Je comprends mieux encore l'obsession qu'eut Serres d'un savoir encyclopédique et de la confrontation avec les autres cultures : c'est la seule voie possible qui évite suffisance ; intolérance. Or, même si l'homme ne dédaigna jamais paraître sur les écrans et ne rechigna à aucun honneur - petite vanité quand tu nous tiens - il resta toujours sagement éloigné de toute responsabilité. Le philosophe est homme à poser des problème. Et même si l'avoir correctement posé est à moitié le résoudre, jamais aucun philosophe n'aura rien résolu qui concernât les affaires humaines.

H Arendt n'a pas tout à fait tort quand elle énonce que depuis Platon les philosophes ne peuvent parler de politique en toute objectivité. Il tenta de s'en mêler en se faisant conseiller : on ne peut pas dire que ce fût une réussite. Je demeure néanmoins convaincu de l'antinomie totale entre les deux : certes, pas de politique sans représentation du monde et donc philosophie implicite mais le politique implique des décisions à prendre et non des problèmes à repenser. L'un est dans l'urgence de l'immédiat, l'autre dans le recul nécessaire. L'un ne peut se passer de l'autre mais l'un est définitivement incompatible avec l'autre

Sans compter le piège dans lequel le philosophe s'enferme lui-même avec ses constructions intellectuelles sophistiquées qui l'éblouissent lui-même.

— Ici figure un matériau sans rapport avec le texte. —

(** * Pydra-External: capture-file ingestion and analysis pipeline

    A shallow embedding of the parts of the capture pipeline that the
    specification makes claims about:

    - [formats/integrity.py]   the [Integrity] grade;
    - [formats/capturefile.py] dtype selection, the content hash, the
      stutter and oscillation heuristics, polling-rate inference and the
      alias-resolved column accessors;
    - [formats/presentmon.py], [formats/frameview.py], [formats/ocat.py]
      the inspection battery and the integrity state machine;
    - [core/fileloader.py]     fingerprint based format detection;
    - [gui/plotobject.py]      the per-section statistics cache and the
      list of data sources;

    and of the code around them:

    - [gui/metadata.py]        the store of per-file records;
    - [core/configuration.py]  the settings and their defaults;
    - [core/utilities.py]      the marks on edited properties;
    - [formats/fraps.py]       the FRAPS parser.

    Numeric series are modelled over exact rationals [Q]: the finite
    values of a float column are rationals, and the non-finite ones
    (NaN, infinities) are made explicit wherever the code can produce
    them.  The cast to float32 that opens the stutter heuristic is
    modelled bit for bit ([cast_float32]); double precision arithmetic
    is taken as exact.  Dictionaries are [gmap]s, sets are [gset]s. *)

From Stdlib Require Import ZArith QArith Qround Qabs Lia List Bool String Ascii.
From stdpp Require Import base option list gmap strings sorting.
Import ListNotations.

Local Open Scope Z_scope.

(* ===================================================================== *)
(** * Part I: the embedding                                               *)
(* ===================================================================== *)

(** ** formats/integrity.py *)

Inductive Integrity : Type :=
| Initialized
| Pending
| Ideal
| Dirty
| Partial
| Mangled
| Invalid.

#[global] Instance Integrity_eq_dec : EqDecision Integrity.
Proof. solve_decision. Defined.

(** [Integrity.id]: the numerical integrity value. *)
Definition id_of (i : Integrity) : Z :=
  match i with
  | Initialized => -2
  | Pending => -1
  | Ideal => 0
  | Dirty => 1
  | Partial => 2
  | Mangled => 3
  | Invalid => 99
  end.

(** [Integrity.valid]: [0 <= self.id() < 99]. *)
Definition valid (i : Integrity) : bool :=
  (0 <=? id_of i) && (id_of i <? 99).

(** ** Numeric helpers shared by the numpy-style reductions *)

Definition Qminimum (a b : Q) : Q := if Qle_bool a b then a else b.
Definition Qmaximum (a b : Q) : Q := if Qle_bool a b then b else a.

(** [numpy.min] and [numpy.max] of finite values; [None] on no values,
    where numpy raises [ValueError] for an array and pandas gives NaN for a
    series. *)
Definition np_min (data : list Q) : option Q :=
  match data with
  | [] => None
  | x :: rest => Some (fold_left Qminimum rest x)
  end.

Definition np_max (data : list Q) : option Q :=
  match data with
  | [] => None
  | x :: rest => Some (fold_left Qmaximum rest x)
  end.

Definition Qsum (data : list Q) : Q := fold_right Qplus (0#1)%Q data.

(** ** formats/capturefile.py: [CaptureFile.return_optimal_dtype] *)

Inductive dtype : Type :=
| category
| uint8 | uint16 | uint32
| int8 | int16 | int32
| float32
| uint64 | int64 | float64.

#[global] Instance dtype_eq_dec : EqDecision dtype.
Proof. solve_decision. Defined.

(** What a call can do: return a dtype, return [None], or leave through an
    exception ([IndexError] on an empty array, [UnboundLocalError] when
    [_type] was never bound). *)
Inductive dtype_result : Type :=
| Selected (t : dtype)
| ReturnsNone
| RaisesIndexError
| RaisesUnboundLocalError.

(** The array handed to [return_optimal_dtype]: either of dtype [object]
    or numeric. *)
Inductive ndarray : Type :=
| ObjectArray (items : list string)
| NumericArray (items : list Q).

Definition INT64_MIN : Z := - 2 ^ 63.
Definition INT64_MAX : Z := 2 ^ 63 - 1.

(** [x.astype(int64)]: truncation toward zero; a value outside the int64
    range converts to the "integer indefinite" value [INT64_MIN]. *)
Definition astype_int64 (x : Q) : Z :=
  let t := Z.quot (Qnum x) (Z.pos (Qden x)) in
  if (INT64_MIN <=? t) && (t <=? INT64_MAX) then t else INT64_MIN.

(** [(_first - _first.astype(int64)) == 0] *)
Definition first_is_integral (first : Q) : bool :=
  Qeq_bool (first - inject_Z (astype_int64 first)) 0.

Definition Qlt_bool (a b : Q) : bool := negb (Qle_bool b a).

Definition return_optimal_dtype (data : ndarray) : dtype_result :=
  match data with
  | ObjectArray _ => Selected category
  | NumericArray items =>
    match hd_error items, np_min items, np_max items with
    | Some _first, Some _min, Some _max =>
      if first_is_integral _first then
        if Qle_bool 0 _min then
          if Qlt_bool _max (inject_Z 256) then Selected uint8
          else if Qlt_bool _max (inject_Z 65536) then Selected uint16
          else if Qlt_bool _max (inject_Z 4294967296) then Selected uint32
          else RaisesUnboundLocalError
        else if Qlt_bool (inject_Z (-129)) _min || Qlt_bool _max (inject_Z 128)
             then Selected int8
        else if Qlt_bool (inject_Z (-32769)) _min || Qlt_bool _max (inject_Z 32768)
             then Selected int16
        else if Qlt_bool (inject_Z (-2147483649)) _min
                || Qlt_bool _max (inject_Z 2147483648)
             then Selected int32
        else ReturnsNone
      else Selected float32
    | _, _, _ => RaisesIndexError
    end
  end.

(** The representable range of the integer dtypes. *)
Definition dtype_range (t : dtype) : option (Z * Z) :=
  match t with
  | uint8 => Some (0, 255)
  | uint16 => Some (0, 65535)
  | uint32 => Some (0, 4294967295)
  | int8 => Some (-128, 127)
  | int16 => Some (-32768, 32767)
  | int32 => Some (-2147483648, 2147483647)
  | uint64 => Some (0, 18446744073709551615)
  | int64 => Some (INT64_MIN, INT64_MAX)
  | category | float32 | float64 => None
  end.

(** Storage width of a dtype in bits ([category] has none). *)
Definition width (t : dtype) : Z :=
  match t with
  | uint8 | int8 => 8
  | uint16 | int16 => 16
  | uint32 | int32 | float32 => 32
  | uint64 | int64 | float64 => 64
  | category => 0
  end.

Definition is_unsigned (t : dtype) : bool :=
  match t with uint8 | uint16 | uint32 | uint64 => true | _ => false end.

Definition is_signed (t : dtype) : bool :=
  match t with int8 | int16 | int32 | int64 => true | _ => false end.

Definition covers (t : dtype) (x : Q) : Prop :=
  match dtype_range t with
  | Some (lo, hi) => (inject_Z lo <= x /\ x <= inject_Z hi)%Q
  | None => False
  end.

(** ** formats/capturefile.py: the content hash *)

(** [hashlib]'s interface to a hash algorithm: a constructor, [update] and
    [hexdigest].  [_HASH_ALGORITHM = sha3_256] is one such object. *)
Record HashAlgorithm : Type := {
  hash_state : Type;
  hash_new : hash_state;
  hash_update : hash_state -> list Byte.byte -> hash_state;
  hash_hexdigest : hash_state -> string
}.

Definition _HASH_BLOCK_SIZE : nat := Z.to_nat 65536.

(** [file.read(n)] on a binary file of which [remaining] is still unread:
    the next [n] bytes, fewer at the end of the file; and what is left. *)
Definition file_read (n : nat) (remaining : list Byte.byte)
  : list Byte.byte * list Byte.byte :=
  (take n remaining, drop n remaining).

(** The generator loop of [iterable_file_blocks]
    [[
      block = file.read(SIZE)
      while len(block) > 0:
          yield block
          block = file.read(SIZE)
    ]]
    with [block] already read.  [None] means the fuel ran out before the
    loop ended. *)
Fixpoint yield_blocks (fuel : nat) (block remaining : list Byte.byte)
  : option (list (list Byte.byte)) :=
  match fuel with
  | O => None
  | S fuel' =>
    if (0 <? length block)%nat then
      let '(next, remaining') := file_read _HASH_BLOCK_SIZE remaining in
      match yield_blocks fuel' next remaining' with
      | Some blocks => Some (block :: blocks)
      | None => None
      end
    else Some []
  end.

(** [CaptureFile.iterable_file_blocks], on a file holding [content]. *)
Definition iterable_file_blocks (content : list Byte.byte)
  : option (list (list Byte.byte)) :=
  let '(block, remaining) := file_read _HASH_BLOCK_SIZE content in
  yield_blocks (S (length content)) block remaining.

(** [CaptureFile.calculate_file_hash] *)
Definition calculate_file_hash (alg : HashAlgorithm)
    (file_blocks : list (list Byte.byte)) : string :=
  let algorithm :=
    fold_left (fun algorithm block => hash_update alg algorithm block)
              file_blocks (hash_new alg) in
  hash_hexdigest alg algorithm.

(** [CaptureFile.compute_file_hash] *)
Definition compute_file_hash (alg : HashAlgorithm) (content : list Byte.byte)
  : option string :=
  match iterable_file_blocks content with
  | Some blocks => Some (calculate_file_hash alg blocks)
  | None => None
  end.

(** The digest of a byte string hashed in one go:
    [sha3_256(content).hexdigest()]. *)
Definition one_shot_digest (alg : HashAlgorithm) (content : list Byte.byte)
  : string :=
  hash_hexdigest alg (hash_update alg (hash_new alg) content).

(** A toy algorithm with the interface of a [hashlib] object, used to run
    the definitions: the state is the message so far, the digest its
    length in unary. *)
Definition toy_algorithm : HashAlgorithm := {|
  hash_state := list Byte.byte;
  hash_new := [];
  hash_update := fun s block => s ++ block;
  hash_hexdigest := fun s => String.concat "" (map (fun _ => "1"%string) s)
|}.

(** ** The interpreter's [hash] of a tuple of ints

    [PresentMon.evaluate_integrity] keys the inspection on
    [hash((self.height, self.offset))].  This is CPython's tuple hash on a
    64-bit build, with the unsigned 64-bit wrap-around written out. *)

Definition u64 (x : Z) : Z := x mod 2 ^ 64.

Definition to_signed64 (x : Z) : Z :=
  if x <? 2 ^ 63 then x else x - 2 ^ 64.

Definition _PyHASH_XXPRIME_1 : Z := 11400714785074694791.
Definition _PyHASH_XXPRIME_2 : Z := 14029467366897019727.
Definition _PyHASH_XXPRIME_5 : Z := 2870177450012600261.
Definition _PyHASH_MODULUS : Z := 2 ^ 61 - 1.

Definition _PyHASH_XXROTATE (x : Z) : Z :=
  u64 (Z.lor (Z.shiftl x 31) (Z.shiftr x 33)).

(** [hash(n)] for a Python int. *)
Definition int_hash (n : Z) : Z :=
  let h := Z.sgn n * (Z.abs n mod _PyHASH_MODULUS) in
  if h =? -1 then -2 else h.

(** The tuple hash proper, over the hashes of the items. *)
Definition tuple_hash_lanes (lanes : list Z) : Z :=
  let step acc lane :=
    let acc := u64 (acc + u64 lane * _PyHASH_XXPRIME_2) in
    let acc := _PyHASH_XXROTATE acc in
    u64 (acc * _PyHASH_XXPRIME_1) in
  let acc := fold_left step lanes _PyHASH_XXPRIME_5 in
  let acc :=
    u64 (acc + Z.lxor (Z.of_nat (length lanes))
                      (Z.lxor _PyHASH_XXPRIME_5 3527539)) in
  if acc =? 2 ^ 64 - 1 then 1546275796 else to_signed64 acc.

(** [hash(t)] for a tuple [t] of ints. *)
Definition tuple_hash (items : list Z) : Z :=
  tuple_hash_lanes (map int_hash items).

(** ** The capture file object

    One record for [CaptureFile] and the slots its [PresentMon] subclass
    adds.  [signals] is the log of the [(path, value)] tuples the Qt
    signaller emitted, oldest first. *)

(** A table: named columns (duplicates allowed) over [df_rows] rows. *)
Record DataFrame : Type := {
  df_columns : list (string * list Q);
  df_rows : nat
}.

Definition empty_frame : DataFrame := {| df_columns := []; df_rows := 0 |}.

Definition column_names (data : DataFrame) : list string :=
  map fst (df_columns data).

Record InspectionItem : Type := {
  passed : bool;
  violations : Z;
  description : string
}.

(** [InspectionItem.default_result] *)
Definition default_result : InspectionItem :=
  {| passed := false; violations := -1;
     description := "Field inspection failed" |}.

(** The values of the inspection dictionary: items, and the separator
    strings the versioned inspections add (["section_1": "-----"]). *)
Inductive inspection_value : Type :=
| Item (item : InspectionItem)
| Text (text : string).

(** The concrete parser classes of the PresentMon family, and the others. *)
Inductive parser_class : Type :=
| FrameView
| OCAT
| OtherParser.

#[global] Instance parser_class_eq_dec : EqDecision parser_class.
Proof. solve_decision. Defined.

Record CaptureFile : Type := {
  parser : parser_class;
  version : string;
  HEADER_ALIASES : gmap string (gmap string string);
  headers : list string;
  data : DataFrame;
  height : Z;
  offset : Z;
  integrity : Integrity;
  signals : list Integrity;
  fallbacks_in_use : gmap string string;
  zero_col : option (list Q);
  duplicate_headers : option (list string);
  uses_saved_properties : option bool;
  integrity_hash : Z;
  inspection : gmap string inspection_value
}.

Definition with_integrity_field (value : Integrity) (emit : bool) (f : CaptureFile)
  : CaptureFile :=
  {| parser := parser f; version := version f;
     HEADER_ALIASES := HEADER_ALIASES f; headers := headers f;
     data := data f; height := height f; offset := offset f;
     integrity := value;
     signals := (if emit then signals f ++ [value] else signals f);
     fallbacks_in_use := fallbacks_in_use f; zero_col := zero_col f;
     duplicate_headers := duplicate_headers f;
     uses_saved_properties := uses_saved_properties f;
     integrity_hash := integrity_hash f; inspection := inspection f |}.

Je crois comprendre dès lors le rire de Démocrite : c'est celui du recul lui-même que l'on adopte devant deux solutions également impossibles.

 

Même dans la solitude, ne dis ni ne fais rien de blâmable. Apprends à te respecter beaucoup plus devant ta propre conscience que devant autrui. Fragments

Alors, oui, l'aimable fable reprise par La Fontaine, même si elle donne le beau rôle à Démocrite et fait l'homme de médecine lui rendre hommage, dessine avec une tristesse à peine cachée, le fossé que la pensée creuse qui vous interdit à jamais d'être homme ordinaire.

Reste alors l'impérieuse voie morale : ne tenter jamais que ce sa conscience édicte. Où curieusement l'on retrouve Socrate.